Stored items
--------------------

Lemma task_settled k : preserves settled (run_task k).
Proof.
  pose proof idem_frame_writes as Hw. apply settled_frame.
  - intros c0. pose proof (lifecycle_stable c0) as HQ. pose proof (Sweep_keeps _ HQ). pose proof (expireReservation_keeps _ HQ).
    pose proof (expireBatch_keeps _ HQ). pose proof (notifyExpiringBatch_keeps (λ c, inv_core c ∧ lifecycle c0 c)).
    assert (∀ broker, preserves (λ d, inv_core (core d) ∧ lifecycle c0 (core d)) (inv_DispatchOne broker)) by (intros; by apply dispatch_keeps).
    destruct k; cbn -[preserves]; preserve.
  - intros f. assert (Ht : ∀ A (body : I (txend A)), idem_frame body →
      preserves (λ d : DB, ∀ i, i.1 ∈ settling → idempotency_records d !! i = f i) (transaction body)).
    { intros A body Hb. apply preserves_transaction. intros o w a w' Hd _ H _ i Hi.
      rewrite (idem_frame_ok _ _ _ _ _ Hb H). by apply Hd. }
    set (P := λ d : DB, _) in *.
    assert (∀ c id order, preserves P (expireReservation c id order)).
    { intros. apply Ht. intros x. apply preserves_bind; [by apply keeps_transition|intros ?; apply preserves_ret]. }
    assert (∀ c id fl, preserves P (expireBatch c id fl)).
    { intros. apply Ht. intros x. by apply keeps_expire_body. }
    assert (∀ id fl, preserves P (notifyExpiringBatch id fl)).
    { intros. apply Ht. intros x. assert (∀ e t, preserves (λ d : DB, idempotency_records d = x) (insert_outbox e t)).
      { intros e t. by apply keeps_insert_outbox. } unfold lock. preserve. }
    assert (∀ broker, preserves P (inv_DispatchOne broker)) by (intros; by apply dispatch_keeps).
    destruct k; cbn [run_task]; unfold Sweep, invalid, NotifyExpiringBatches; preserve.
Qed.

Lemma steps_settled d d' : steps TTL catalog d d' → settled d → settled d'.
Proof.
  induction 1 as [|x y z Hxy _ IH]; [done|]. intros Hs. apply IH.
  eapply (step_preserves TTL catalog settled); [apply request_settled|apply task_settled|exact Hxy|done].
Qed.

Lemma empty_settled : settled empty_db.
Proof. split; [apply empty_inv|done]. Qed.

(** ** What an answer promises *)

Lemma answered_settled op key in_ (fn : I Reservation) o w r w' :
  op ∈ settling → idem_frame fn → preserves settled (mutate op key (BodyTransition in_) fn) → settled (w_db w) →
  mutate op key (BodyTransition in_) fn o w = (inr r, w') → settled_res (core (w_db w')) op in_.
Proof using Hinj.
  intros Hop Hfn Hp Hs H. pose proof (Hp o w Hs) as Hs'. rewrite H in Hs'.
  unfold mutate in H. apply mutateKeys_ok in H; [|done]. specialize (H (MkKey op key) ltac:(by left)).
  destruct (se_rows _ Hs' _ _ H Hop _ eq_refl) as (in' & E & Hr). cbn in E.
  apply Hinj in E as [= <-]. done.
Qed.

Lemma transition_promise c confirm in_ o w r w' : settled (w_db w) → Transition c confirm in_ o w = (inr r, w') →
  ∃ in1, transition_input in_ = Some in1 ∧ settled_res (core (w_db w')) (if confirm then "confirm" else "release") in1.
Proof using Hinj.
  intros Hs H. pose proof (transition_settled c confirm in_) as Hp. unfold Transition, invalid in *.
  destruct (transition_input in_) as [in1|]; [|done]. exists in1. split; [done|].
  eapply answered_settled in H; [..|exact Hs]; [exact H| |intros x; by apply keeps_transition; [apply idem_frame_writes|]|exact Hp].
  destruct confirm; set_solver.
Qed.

--------------------

* _PROBLEM_:
Please copy out each record, character for character.

* _RESULT OF THIS TASK_:
Lemma task_settled k : preserves settled (run_task k).
Proof.
  pose proof idem_frame_writes as Hw. apply settled_frame.
  - intros c0. pose proof (lifecycle_stable c0) as HQ. pose proof (Sweep_keeps _ HQ). pose proof (expireReservation_keeps _ HQ).
    pose proof (expireBatch_keeps _ HQ). pose proof (notifyExpiringBatch_keeps (λ c, inv_core c ∧ lifecycle c0 c)).
    assert (∀ broker, preserves (λ d, inv_core (core d) ∧ lifecycle c0 (core d)) (inv_DispatchOne broker)) by (intros; by apply dispatch_keeps).
    destruct k; cbn -[preserves]; preserve.
  - intros f. assert (Ht : ∀ A (body : I (txend A)), idem_frame body →
      preserves (λ d : DB, ∀ i, i.1 ∈ settling → idempotency_records d !! i = f i) (transaction body)).
    { intros A body Hb. apply preserves_transaction. intros o w a w' Hd _ H _ i Hi.
      rewrite (idem_frame_ok _ _ _ _ _ Hb H). by apply Hd. }
    set (P := λ d : DB, _) in *.
    assert (∀ c id order, preserves P (expireReservation c id order)).
    { intros. apply Ht. intros x. apply preserves_bind; [by apply keeps_transition|intros ?; apply preserves_ret]. }
    assert (∀ c id fl, preserves P (expireBatch c id fl)).
    { intros. apply Ht. intros x. by apply keeps_expire_body. }
    assert (∀ id fl, preserves P (notifyExpiringBatch id fl)).
    { intros. apply Ht. intros x. assert (∀ e t, preserves (λ d : DB, idempotency_records d = x) (insert_outbox e t)).
      { intros e t. by apply keeps_insert_outbox. } unfold lock. preserve. }
    assert (∀ broker, preserves P (inv_DispatchOne broker)) by (intros; by apply dispatch_keeps).
    destruct k; cbn [run_task]; unfold Sweep, invalid, NotifyExpiringBatches; preserve.
Qed.

Lemma steps_settled d d' : steps TTL catalog d d' → settled d → settled d'.
Proof.
  induction 1 as [|x y z Hxy _ IH]; [done|]. intros Hs. apply IH.
  eapply (step_preserves TTL catalog settled); [apply request_settled|apply task_settled|exact Hxy|done].
Qed.

Lemma empty_settled : settled empty_db.
Proof. split; [apply empty_inv|done]. Qed.

(** ** What an answer promises *)

Lemma answered_settled op key in_ (fn : I Reservation) o w r w' :
  op ∈ settling → idem_frame fn → preserves settled (mutate op key (BodyTransition in_) fn) → settled (w_db w) →
  mutate op key (BodyTransition in_) fn o w = (inr r, w') → settled_res (core (w_db w')) op in_.
Proof using Hinj.
  intros Hop Hfn Hp Hs H. pose proof (Hp o w Hs) as Hs'. rewrite H in Hs'.
  unfold mutate in H. apply mutateKeys_ok in H; [|done]. specialize (H (MkKey op key) ltac:(by left)).
  destruct (se_rows _ Hs' _ _ H Hop _ eq_refl) as (in' & E & Hr). cbn in E.
  apply Hinj in E as [= <-]. done.
Qed.

Lemma transition_promise c confirm in_ o w r w' : settled (w_db w) → Transition c confirm in_ o w = (inr r, w') →
  ∃ in1, transition_input in_ = Some in1 ∧ settled_res (core (w_db w')) (if confirm then "confirm" else "release") in1.
Proof using Hinj.
  intros Hs H. pose proof (transition_settled c confirm in_) as Hp. unfold Transition, invalid in *.
  destruct (transition_input in_) as [in1|]; [|done]. exists in1. split; [done|].
  eapply answered_settled in H; [..|exact Hs]; [exact H| |intros x; by apply keeps_transition; [apply idem_frame_writes|]|exact Hp].
  destruct confirm; set_solver.
Qed.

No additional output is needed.